Black-headed Gull (Chroicocephalus ridibundus)

BREEDING

DISTRIBUTION MAPS

Black-headed Gull © Andy Harmer

Black-headed Gull © Andy Harmer

There are three substantial Black-headed Gull colonies in the county. It can be difficult to count the numbers but estimates in 2004 were at least 1,000 pairs at Blakemere (SJ57K), 600-800 pairs at Woolston (SJ68N/ P) and 650 nests at Inner Marsh Farm (SJ37B); in 2005 the figures were at least 1,000 pairs at Blakemere and 500 pairs each at Woolston and Inner Marsh Farm. With fewer than ten nests at any other site, the county total lies in the range 2,000-2,500 pairs. This is the third highest total of inland-breeding Black-headed Gulls of any county in England, with the Cheshire population exceeding 10% of the English total, but unfortunately the county’s records were not submitted to the national ‘Seabird 2000’ survey (Mitchell et al 2004).
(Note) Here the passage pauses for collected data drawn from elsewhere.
(* ===== verification/Neighbors.v ===== *)
(** * Finding neighbours in the overlay of a stream part

    Translated from [trackerless-network/src/content-delivery-layer/]: [neighbor-discovery/] ([Handshaker.ts],
    [HandshakeRpcLocal.ts], [HandshakeRpcRemote.ts], [NeighborFinder.ts], [NeighborUpdateManager.ts] and
    [NeighborUpdateRpcLocal.ts]) and the handlers of [ContentDeliveryLayerNode.ts] that keep the lists of nodes, wired
    as in [createContentDeliveryLayerNode.ts].

    A remote call is an output with a number; its answer, a failure being the answer that refuses, is an event, and what
    the code does with it is a frame that waits under the number.  The arrays of excluded ids, which two searches of a
    finder can share, are objects known by their numbers.  [sample] draws by a function of the length of its list. *)

From S2P Require Import Prelude.
From S2P Require Import JsMap.
From S2P Require Import NodeList.
Lemma side_add_ok distance admitted contact m :
  side_ok distance admitted (om_entries m) → admitted contact →
  side_ok distance admitted (om_entries (side_add (distance contact) contact m).1.1).
Proof.
  intros [Hs Hb Hk] Hadm. unfold side_add. set (inserted := match om_back m with None => true | Some _ => _ end). destruct inserted; [|done].
  rewrite om_size_length, om_entries_set.
  assert (∀ e, e ∈ ordered_insert (distance contact) contact (om_entries m) → e.1 = distance e.2 ∧ admitted e.2) as Hin.
  { intros [k c] [[= -> ->]|He]%ordered_insert_elem; [done|by apply Hk]. }
  pose proof (ordered_insert_sorted (distance contact) contact _ Hs) as Hs'.
  pose proof (ordered_insert_length (distance contact) contact _ Hs) as Hl.
  destruct (Nat.ltb_spec numNeighborsPerSide (length (ordered_insert (distance contact) contact (om_entries m)))) as [Hlt|Hle];
    cbn [fst]; rewrite ?om_entries_eraseLast, ?om_entries_set.
  - set (es := ordered_insert _ _ _) in *. assert (es ≠ []) as Hne by (intros He; rewrite He in Hlt; cbn in Hlt; lia).
    pose proof (app_removelast_last (0%Z, contact) Hne) as Heq. rewrite Heq in Hin, Hs'.
    split.
    + rewrite fmap_app in Hs'. by apply StronglySorted_app_1_l in Hs'.
    + apply (f_equal length) in Heq. rewrite length_app in Heq. cbn [length] in Heq.
      destruct (bool_decide (distance contact ∈ (om_entries m).*1)); lia.
    + intros k c He. apply (Hin (k, c)). apply elem_of_app. by left.
  - split; [done|lia|]. intros k c He. by apply (Hin (k, c)).
Qed.

(** *** What of the contacts added to an empty side is kept *)

(** [first] is the distance of the first contact, [seen] those of all. *)
Record side_kept (first : Z) (seen : gset Z) (es : list (Z * C)) : Prop := {
  sk_seen : first ∈ seen;
  sk_from : ∀ k, k ∈ es.*1 → k ∈ seen ∧ (k ≤ first)%Z;
  sk_rest : ∀ d, d ∈ seen → (d ≤ first)%Z → d ∉ es.*1 → length es = numNeighborsPerSide ∧ ∀ k, k ∈ es.*1 → (k < d)%Z
}.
Our First Atlas noted the historical association of Black-headed Gulls with the Delamere area, going back at least 400 years, which had ceased by 1965. Gulls made sporadic attempts to nest in the area but the crucial event was the decision by the Forestry Commission to abandon tree production in the wettest part of Delamere Forest. In late 1996 the Forestry Commission cut down 46.7 ha of trees and allowed the area naturally to flood, re-creating Blakemere Moss. By 1999 Black-headed Gulls had colonised the lake, with their population rapidly rising and estimates of 200 pairs (2000), 400 pairs (2001), 450 pairs (2002), 800 pairs (2003) and 1,000 pairs (2004 to 2006).

Avoidance of ground predators, mainly foxes and rats, is crucial for breeding Black-headed Gulls, and overflying birds are always alert to the formation of a new island. Most nests are on the ground, amongst grass tussocks, or just above the water level in submerged bushes. Even there, they are not safe from minks, which cause havoc when they go through the colony at Woolston, or Lesser Black-backed Gulls, which in some years have taken a large toll of eggs and chicks at Inner Marsh Farm. No significant predation has been noted at Blakemere, although the site is not watched as regularly as the other two. Availability of food provides little constraint on the location of a colony as they obtain little food from the waters immediately surrounding it, and their diet is mostly terrestrial invertebrates obtained from farmland, especially earthworms and the larvae of tipulids and beetles.

Colonies are occupied from February, with the area filled with noise every second of daylight until the birds drift away in July. The cacophony of a Black-headed Gull colony means that no breeding concentration of any size should have been overlooked, but pairs can nest singly or in small groups anywhere and might have been missed. Most sites were recorded as large waterbodies, with odd birds in water-meadow and bog; off Parkgate they nested on the estuarine saltmarsh. One pair nested in 2004 at Frodsham in the top of a rotting wooden post in the Manchester Ship Canal, copying the Oystercatchers there.

The Black-headed Gull is on the UK’s Amber List of species of conservation concern because of its moderate population decline over the last quarter-century and its concentration into a relatively small number of sites, which makes it vulnerable to a localised catastrophe. On the other hand, the Cheshire and Wirral breeding population of Black-headed Gulls is probably higher than it has ever been, and a thorough count of all known colonies would be valuable.